In admitting her mistakes, Lewinsky's piece does something new. She could have simply joined the anti-shaming brigades which seem to say anything a woman does is excusable, but she doesn't. Instead she admits her faults while plainly showing how her public punishment did not fit the crime.
And, after reading it, it's hard not to be convinced that Lewinsky wrote this not to defend herself—but to help others who suffer from overwhelming public humiliation:
"I was … possibly the first person whose global humiliation was driven by the Internet. … No one, it seems, can escape the unforgiving gaze of the Internet, where gossip, half-truths, and lies take root and fester. We have created, to borrow a term from historian Nicolaus Mills, a 'culture of humiliation' that not only encourages and revels in Schadenfreude but also rewards those who humiliate others. … We may not have become a crueler society—although it sure feels as if we have—but the Internet has seismically shifted the tone of our interactions. The ease, the speed, and the distance that our electronic devices afford us can also make us colder, more glib, and less concerned about the consequences of our pranks and prejudice. Having lived humiliation in the most intimate possible way, I marvel at how willingly we have all signed on to this new way of being."
Lewinsky explains her epiphany came after she was talking with her mom about the suicide of Rutgers student Tyler Clementi. "I wished I had been able to say to him that I knew a little of how it might have felt for him to be exposed before the world. And, as hard as it is to imagine surviving it, it is possible. … My own suffering took on a different meaning. Perhaps by sharing my story, I reasoned, I might be able to help others in their darkest moments of humiliation."

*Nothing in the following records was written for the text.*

(** * The query pipeline of the Christian art agent

    A shallow embedding of [ChristianArtAgent] (backend [src/index.ts]):
    the agent state, the request, socket and scheduled-task handlers and the
    four pipeline stages, followed by the properties of the pipeline and of
    its state machine.

    Conventions of the embedding.
    - An [async] method is a function in the monad [Eff]: it reads and
      writes the agent and either returns or throws.
    - What the outside world answers (the text-completion model, the
      browser, the key-value store, the clock) is data handed to the
      method: one record [Outside] per scheduled run.
    - Strings are sequences of bytes: the UTF-8 encoding of the text of a
      JavaScript string, in which a surrogate without its partner (which
      such a string may hold, and [JSON.parse] may yield) is written as the
      three bytes of its own code point, [ED A0..BF 80..BF]; a surrogate
      pair is the four bytes of its character. *)

From Stdlib Require Import Ascii.
From stdpp Require Import base option list strings gmap pretty.


(** ** Data model *)

(** The literal union type of [ArtAgentState.processingStage]. *)
Inductive Stage :=
  | Idle | Analyzing | Researching | Fetching | Annotating | Complete | Error.

#[global] Instance Stage_eq_dec : EqDecision Stage.
Proof. solve_decision. Defined.

(** What the code finds where it reads a string out of parsed JSON
    ([artwork.title], [data.query]): the field is missing and reads
    [undefined], it holds [null], or it holds a string.  Values of other
    types are left out. *)
Inductive Field :=
  | Undefined
  | Null
  | Text (s : string).

#[global] Instance Field_eq_dec : EqDecision Field.
Proof. solve_decision. Defined.

(** The string of a field, if it holds one: what is left of the field
    wherever [undefined] and [null] count the same ([if (v)], [v || d]). *)
Definition text (v : Field) : option string :=
  match v with
  | Text s => Some s
  | Undefined | Null => None
  end.

(** [interface ArtworkInfo].  [title] and [artist] are copied from the
    model's answer without a default, so they can be [undefined] or
    [null]; [relevanceScore] is never written and is left out. *)
Record ArtworkInfo := {
  id : string;
  title : Field;
  artist : Field;
  year : Z;
  period : string;
  location : string;
}.

(** [interface ArtworkWithImage extends ArtworkInfo]. *)
Record ArtworkWithImage := {
  info : ArtworkInfo;
  imageUrl : string;
}.

Record Annotations := {
  historicalContext : string;
  artisticStyle : string;
  biblicalNarrative : string;
  interestingDetails : list string;
  uniqueInterpretation : string;
}.

(** [interface AnnotatedArtwork extends ArtworkWithImage]. *)
Record AnnotatedArtwork := {
  withImage : ArtworkWithImage;
  annotations : Annotations;
}.

(** [interface ArtAgentState]: every field is optional.  [lastUpdated]
    holds the instant whose ISO rendering the source stores. *)
Record ArtAgentState := {
  currentQuery : Field;
  searchResults : option (list ArtworkInfo);
  selectedWorks : option (list AnnotatedArtwork);
  processingStage : option Stage;
  error : option string;
  lastUpdated : option N;
}.

(** The object without any field, [{}]. *)
Definition emptyState : ArtAgentState :=
  {| currentQuery := Undefined; searchResults := None; selectedWorks := None;
     processingStage := None; error := None; lastUpdated := None |}.

(** [this.state.processingStage || 'idle']. *)
Definition stageOrIdle (s : ArtAgentState) : Stage :=
  default Idle (processingStage s).

(** One entry of the [ART_CACHE] namespace: the value written by [put]
    (the object [{ artworks }], kept parsed) and its [expirationTtl]. *)
Record CacheEntry := {
  artworks : list AnnotatedArtwork;
  expirationTtl : N;
}.
(** * The upvote bot: event watcher, dispenser calls, config cache, heartbeat

    A shallow embedding of the bot's main script (the second program of
    [src/unnamed/part_003]): the [onLogs] callback of [watchUpvotes],
    [getConfig], [addUpvotesToDispenser], [getCurrentTip], [tick], the logging
    helpers and the state load at module top level.

    The script is [async] JavaScript.  Its functions are embedded as programs
    of a small free monad, [Async], whose nodes are the things the script does
    between two of its own instructions: read or write the module's globals
    and files, read the clock, throw, and [await].  Two semantics are given
    to the same programs: [run], where one program runs to its end against
    an environment that answers every question, and [loop_step], where
    several invocations are in flight at once and interleave at their
    [await]s, as on the JavaScript event loop.

    Beside these: [decodeUpvoteData], in the same monad; the daily log
    files of [getLogFile] and [logToFile], as functions on the directory
    ([DailyLog]); and the contract the bot calls,
    [src/contracts/MegapurrDispenser.sol], as functions on its storage
    ([MegapurrDispenser]).

    What is taken for granted: the file system works ([appendFileSync],
    [writeFileSync], [readdirSync] and [unlinkSync] succeed; the script
    catches their failures where they occur and goes on), strings are ASCII,
    and the logs delivered are mined ones, with a transaction hash and a log
    index. *)

From Stdlib Require Import ZArith List String Ascii Bool Lia Arith.
From Stdlib Require Import Sorted Permutation.
From Stdlib Require Import DecimalString.
From Stdlib Require DecimalZ.
From ExtLib Require Import Structures.Monad Structures.MonadExc.
Import ListNotations.
Import MonadNotation.
Local Open Scope string_scope.
Local Open Scope Z_scope.
Local Open Scope list_scope.
Local Open Scope monad_scope.

(** The pieces of a template literal are joined with [^^]. *)
Infix "^^" := String.append (at level 60, right associativity).

(** ** JavaScript values the script relies on *)

(** [BigInt.prototype.toString()] and [Number.prototype.toString()] on
    integers: the decimal numeral, with a leading [-] below zero. *)
Definition toString (z : Z) : string := NilZero.string_of_int (Z.to_int z).

(** The value of a hexadecimal digit of either case. *)
Definition hex_digit (c : ascii) : option Z :=
  let n := Z.of_nat (nat_of_ascii c) in
  if (48 <=? n) && (n <=? 57) then Some (n - 48)
  else if (97 <=? n) && (n <=? 102) then Some (n - 87)
  else if (65 <=? n) && (n <=? 70) then Some (n - 55)
  else None.

(** Tab, line feed, vertical tab, form feed, carriage return, space. *)
Definition is_white_space (c : ascii) : bool :=
  let n := Z.of_nat (nat_of_ascii c) in
  ((9 <=? n) && (n <=? 13)) || (n =? 32).

Fixpoint all_white_space (s : string) : bool :=
  match s with
  | EmptyString => true
  | String c s' => is_white_space c && all_white_space s'
  end.

Fixpoint skip_white_space (s : string) : string :=
  match s with
  | EmptyString => EmptyString
  | String c s' => if is_white_space c then skip_white_space s' else s
  end.

(** A digit of the numeral system of base [radix] (2, 8, 10 or 16). *)
Definition digit (radix : Z) (c : ascii) : option Z :=
  match hex_digit c with
  | Some d => if d <? radix then Some d else None
  | None => None
  end.

(** Digits, at least one, then blanks only. *)
Fixpoint numeral (radix : Z) (seen : bool) (acc : Z) (s : string) : option Z :=
  match s with
  | EmptyString => if seen then Some acc else None
  | String c s' =>
      match digit radix c with
      | Some d => numeral radix true (radix * acc + d) s'
      | None => if seen && all_white_space s then Some acc else None
      end
  end.

Definition one_of (c a b : ascii) : bool := Ascii.eqb c a || Ascii.eqb c b.

(** [BigInt(s)] on a string.  Blanks around the literal are dropped; the
    literal is empty (the value is 0), a decimal numeral with an optional
    sign, or a hexadecimal, octal or binary numeral after [0x], [0o] or
    [0b].  Anything else is a [SyntaxError], which is [None]. *)
Definition BigInt_of_string (s : string) : option Z :=
  match skip_white_space s with
  | EmptyString => Some 0
  | String c r as t =>
      if Ascii.eqb c "+" then numeral 10 false 0 r
      else if Ascii.eqb c "-" then option_map Z.opp (numeral 10 false 0 r)
      else
        match r with
        | String p r' =>
            if Ascii.eqb c "0" && one_of p "x" "X" then numeral 16 false 0 r'
            else if Ascii.eqb c "0" && one_of p "o" "O" then numeral 8 false 0 r'
            else if Ascii.eqb c "0" && one_of p "b" "B" then numeral 2 false 0 r'
            else numeral 10 false 0 t
        | EmptyString => numeral 10 false 0 t
        end
  end.

(** [String.prototype.toLowerCase()] on ASCII text.  Every string the script
    lower-cases is an address: [0x] followed by forty hexadecimal digits. *)
Definition lower_ascii (c : ascii) : ascii :=
  let n := nat_of_ascii c in
  if ((65 <=? n) && (n <=? 90))%nat then ascii_of_nat (n + 32) else c.

Fixpoint toLowerCase (s : string) : string :=
  match s with
  | EmptyString => EmptyString
  | String c s' => String (lower_ascii c) (toLowerCase s')
  end.

(** Case-insensitive equality of ASCII text, stated on its own: the same
    length, and at every position the same letter up to its case. *)
Definition same_letter (a b : ascii) : Prop :=
  a = b \/
  (exists n, (65 <= n <= 90)%nat /\
     ((a = ascii_of_nat n /\ b = ascii_of_nat (n + 32)) \/
      (b = ascii_of_nat n /\ a = ascii_of_nat (n + 32)))).

Fixpoint case_insensitive_eq (s t : string) : Prop :=
  match s, t with
  | EmptyString, EmptyString => True
  | String a s', String b t' => same_letter a b /\ case_insensitive_eq s' t'
  | _, _ => False
  end.

(** A JavaScript [Set] of strings.  A [Set] keeps its members in insertion
    order, [add] of a member leaves it where it is, and [Array.from] lists
    the members in that order. *)
Module JSSet.

Definition t := list string.

Definition empty : t := [].

Definition has (x : string) (s : t) : bool := existsb (String.eqb x) s.

Definition add (x : string) (s : t) : t := if has x s then s else s ++ [x].

(** [new Set(array)] *)
Definition of_array (a : list string) : t :=
  fold_left (fun s x => add x s) a empty.

(** [Array.from(set)] *)
Definition to_array (s : t) : list string := s.

Definition size (s : t) : nat := List.length s.

End JSSet.

(** [array.slice(start)] for [0 <= start]. *)
Definition slice_from {A} (start : nat) (a : list A) : list A := skipn start a.

(** JSON values written to the log files. *)
Inductive JSON : Type :=
| JNum (z : Z)
| JStr (s : string)
| JArr (l : list string).   (* the script only writes arrays of strings *)

(** A field whose value is [undefined] is left out by [JSON.stringify]. *)
Definition opt_field (name : string) (v : option string) : list (string * JSON) :=
  match v with
  | Some s => [(name, JStr s)]
  | None => []
  end.

(** An [Error]: [err.message] and [err.stack]. *)
Record Error : Type := { message : string; stack : string }.

(** A settled promise, and the outcome of a call: a value, or the error it
    was rejected with or threw. *)
Inductive Res (A : Type) : Type :=
| Ok (a : A)
| Err (e : Error).
Arguments Ok {A} a.
Arguments Err {A} e.

(** ** Data of the script *)

(** One delivered log of the [Upvoted(user, token, numUpvotes)] event, as
    viem decodes it.  [blockNumber] is [null] on a pending log.  The
    watcher is not strict: a log whose topics or data do not decode is
    delivered all the same, with [args.token] or [args.numUpvotes] missing
    ([None] for [undefined]).  [args.user] is only put to use on an entry
    that has passed both filters. *)
Record Log : Type := {
  transactionHash : string;
  logIndex : Z;
  args_user : string;
  args_token : option string;
  args_numUpvotes : option Z;
  blockNumber : option Z
}.

(** The snapshot [getConfig] returns. *)
Record Config : Type := {
  upvotesRequired : string;
  queuedNFTCount : nat;
  queuedNFTs : list string;
  lastUpdated : Z
}.

(** [configCache]: [{}] at start, then [{ timestamp, data }]. *)
Record Cache : Type := { timestamp : Z; data : Config }.

Inductive Level : Type := info | warn | error.
Lemma initials_captures (prev : option codeunit) (s s' : jsstring) (cs : captures) :
  match_here re_initials prev s = Some (s', cs) ->
  exists a b, is_upper a = true /\ is_upper b = true /\ cs = [(2, [b]); (1, [a])].
Proof.
  unfold match_here, re_initials, lit, opt. literals.
  cbn [cat_all map]. intros H.
  cbn [rmatch] in H. destruct (xorb _ _); [|discriminate].
  destruct s as [|a s]; [discriminate|].
  destruct (is_upper a) eqn:Ha; [|discriminate].
  rewrite firstn_one in H.
  destruct s as [|d s]; [discriminate|].
  destruct (46 =? d)%N; [|discriminate].
  assert (Hrest : forall t,
            (match t with
             | [] => None
             | c :: t0 => if is_upper c
                 then match t0 with
                      | [] => None
                      | c0 :: t1 => if (46 =? c0)%N
                          then Some (t1, [(2, firstn (List.length t - List.length t0) t);
                                          (1, [a])])
                          else None
                      end
                 else None
             end = Some (s', cs)) ->
            exists a b, is_upper a = true /\ is_upper b = true
                        /\ cs = [(2, [b]); (1, [a])]).
  { intros t Ht. destruct t as [|b t]; [discriminate|].
    destruct (is_upper b) eqn:Hb; [|discriminate].
    destruct t as [|d' t]; [discriminate|].
    destruct (46 =? d')%N; [|discriminate].
    rewrite firstn_one in Ht. injection Ht as _ <-.
    exists a, b. auto. }
  match type of H with
  | match ?m with Some x => Some x | None => ?n end = _ =>
      destruct m as [y|] eqn:E1
  end.
  - injection H as ->. destruct s as [|w s]; [discriminate|].
    destruct (32 =? w)%N; [|discriminate].
    apply (Hrest s). exact E1.
  - apply (Hrest s). exact H.
Qed.

Lemma initials_seamless :
  seamless is_space is_punct re_initials [TRef 1; TLit "."; TRef 2; TLit "."].
Proof.
  intros prev s s' cs H.
  split; [apply (@match_here_consumes re_initials prev s s' cs eq_refl H)|].
  destruct (initials_captures _ _ H) as (a & b & Ha & Hb & ->).
  change (expand [TRef 1; TLit "."; TRef 2; TLit "."] [(2, [b]); (1, [a])])
    with [a; 46%N; b; 46%N].
  split; [discriminate|]. split; [|split; [now apply upper_not_punct|reflexivity]].
  cbn [no_pair]. rewrite (upper_not_space _ Ha), (upper_not_space _ Hb).
  reflexivity.
Qed.

Lemma dot_space_dot_no_pair (prev : option codeunit) (t : jsstring) :
  no_pair is_space is_punct t = true -> match_here re_dot_space_dot prev t = None.
Proof.
  intros H. open_match re_dot_space_dot.
  destruct t as [|a [|b [|c t]]]; cbn [rmatch]; fail_tests.
  apply no_pair_tail in H. rewrite no_pair_cons in H. cbn [starts] in H.
  repeat match goal with
    | E : (_ =? _)%N = true |- _ => apply N.eqb_eq in E; subst
    end.
  discriminate H.
Qed.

She's onto something that in my view should be of grave interest to feminists. Viral humiliation has devastating effects on every victim it touches, but it seems to bring especially high costs to girls and women. Consider, for instance, that school girls who are (often unknowingly) recorded on film partaking in sexual acts face social suicide while their male counterparts gain an ego boost.
Can we change our culture if it punishes women more than men for the same crimes? Maybe not as a whole. But thought-provoking pieces like this one by Monica Lewinsky should bring us pause, if not point us in a good direction.